Chemical analyses in the study revealed distinct biomarker signatures that helped determine how the tar was produced. Some pieces were heated thoroughly, resulting in high-quality adhesive. Others were produced more casually or without the same level of heat control, suggesting diverse methods and purposes. These variations reflect a richly textured technological landscape in which tar was both a tool and a personal object.
The presence of children’s DNA in several samples paints an especially vivid picture. In one piece, researchers detected the genetic signature of a young girl alongside oral microbes typical of childhood gum irritation. Such details bring to life a moment when a child chewed tar at the edge of an Alpine camp, watching adults work or passing time in the crisp mountain air.
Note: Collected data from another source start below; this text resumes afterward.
(** * Disk snapshot automation: a shallow embedding of [main.py]

    The module is operational glue around a cloud provider: an HTTP handler
    ([main]) validates a JSON payload, a batch orchestrator
    ([create_snapshots_for_all_disks]) lists the disks of a zone and asks for
    one snapshot per disk ([create_snapshot]), and every provider operation is
    awaited by [wait_for_extended_operation].

    The provider, the wall clock and the interpreter's [str] of compound
    values are outside the module.  They are gathered in a record [env] of
    oracles over which every statement is universally quantified; an oracle
    sees the history of provider calls made so far, so its answers may change
    from one call to the next.  The code itself is written in a small
    state-and-exception monad over a [world] that records what the code did:
    provider calls, clock reads, the two output streams, and a call log of
    the module's own functions. *)

From Stdlib Require Import ZArith List String Ascii Bool Lia.
From Stdlib Require Import DecimalString.
From Stdlib Require Import Floats.SpecFloat.
From Stdlib Require Strings.Byte.
Import ListNotations.

Local Open Scope string_scope.
Local Open Scope Z_scope.

#[local] Set Warnings "-register-all".

(** ** Python values *)

(** The values [json.loads] can produce, which are also the values the
    handler passes on as [project] and [zone]. *)
Inductive pyval : Type :=
| PNone
| PBool (b : bool)
| PInt (z : Z)
| PFloat (f : spec_float)
| PStr (s : string)
| PList (l : list pyval)
| PDict (d : list (string * pyval)).

Definition string_nonempty (s : string) : bool :=
  match s with EmptyString => false | String _ _ => true end.

Definition list_nonempty {A : Type} (l : list A) : bool :=
  match l with [] => false | _ :: _ => true end.

(** Truth value testing, as used by [if x:] and [not x]. *)
Definition truthy (v : pyval) : bool :=
  match v with
  | PNone => false
  | PBool b => b
  | PInt z => negb (z =? 0)
  | PFloat (S754_zero _) => false
  | PFloat _ => true
  | PStr s => string_nonempty s
  | PList l => list_nonempty l
  | PDict d => list_nonempty d
  end.

Definition is_none (v : pyval) : bool :=
  match v with PNone => true | _ => false end.

Definition type_name (v : pyval) : string :=
  match v with
  | PNone => "NoneType"
  | PBool _ => "bool"
  | PInt _ => "int"
  | PFloat _ => "float"
  | PStr _ => "str"
  | PList _ => "list"
  | PDict _ => "dict"
  end.

(** A dict is kept as its items in insertion order, keys pairwise distinct;
    lookup returns the binding of the key. *)
Fixpoint dict_lookup (k : string) (d : list (string * pyval)) : option pyval :=
  match d with
  | [] => None
  | (k', v) :: d' => if String.eqb k k' then Some v else dict_lookup k d'
  end.

Definition str_int (z : Z) : string := NilZero.string_of_int (Z.to_int z).

(** ** Exceptions and results

    Only exceptions deriving from [Exception] are modelled: these are what
    the provider client raises and what [except Exception] catches. *)
Inductive exn_class : Type :=
| ValueError
| RuntimeError
| AttributeError
| OtherError (name : string).

Record exn : Type := Exn { exn_type : exn_class; exn_str : string }.

Inductive result (A : Type) : Type :=
| Return (a : A)
| Raise (e : exn).
Arguments Return {A} a.
Arguments Raise {A} e.

(** ** Provider resources *)

Record disk : Type := Disk { disk_name : string; self_link : string }.

Record snapshot : Type := Snapshot {
  source_disk : string;
  snapshot_name : string;
  storage_locations : list pyval }.

Record warning : Type := Warning { warning_code : string; warning_message : string }.

(** An extended operation as the waiter sees it: the outcome of
    [operation.result(timeout=...)] and the attributes read afterwards. *)
Record operation : Type := Operation {
  op_result : Z -> result pyval;
  error_code : Z;
  error_message : string;
  op_name : string;
  op_exception : option exn;
  warnings : list warning }.

(** The pager returned by a listing call: iterating it fetches further pages,
    which may fail part-way. *)
Inductive pager : Type :=
| PageEnd
| PageItem (d : disk) (rest : pager)
| PageFail (e : exn).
These findings humanize the archaeological record in ways stone tools and pottery shards rarely can.
“In archaeology, we often focus on the spectacular—settlements, weapons, monuments,” White noted. “But habits like chewing tar remind us that prehistoric people were human in the same small, ordinary ways we are. They probably chewed to relax, to focus, to ease discomfort. It’s a behavior that feels universal.”
What fascinates researchers most is the degree of intimacy preserved in these fragments. Unlike weapons or crafted ornaments, chewed tar represents a small private action—a person using their teeth to soften a material, to soothe discomfort, or simply to keep busy. It captures a fleeting moment, frozen for millennia in the cool soils of the Alps.
Prehistoric Chewing Gum in Europe
This discovery also aligns with a broader pattern across prehistoric Europe. Chewed birch tar has been found at sites in Scandinavia, the British Isles, and the Baltic region, some dating as far back as 9,000 years. The Alpine findings add new depth to this history, showing that the habit persisted into later periods and existed even in remote high-altitude environments. Across continents and centuries, chewing sticky natural substances—whether resin, pitch, spruce gum, or birch tar—appears to be a widespread human behavior, one that predates modern chewing gum by thousands of years.
In the Alpine context, this habit offers a rare personal thread running through an otherwise stone-and-bone archaeological record. It reminds us that alongside hunting, crafting, migrating, and surviving harsh winters, ancient people shared a small, relatable habit: they chewed. For reasons practical, medicinal, or simply habitual, the act of chewing birch bark tar is woven into the long human story written across Europe’s mountains.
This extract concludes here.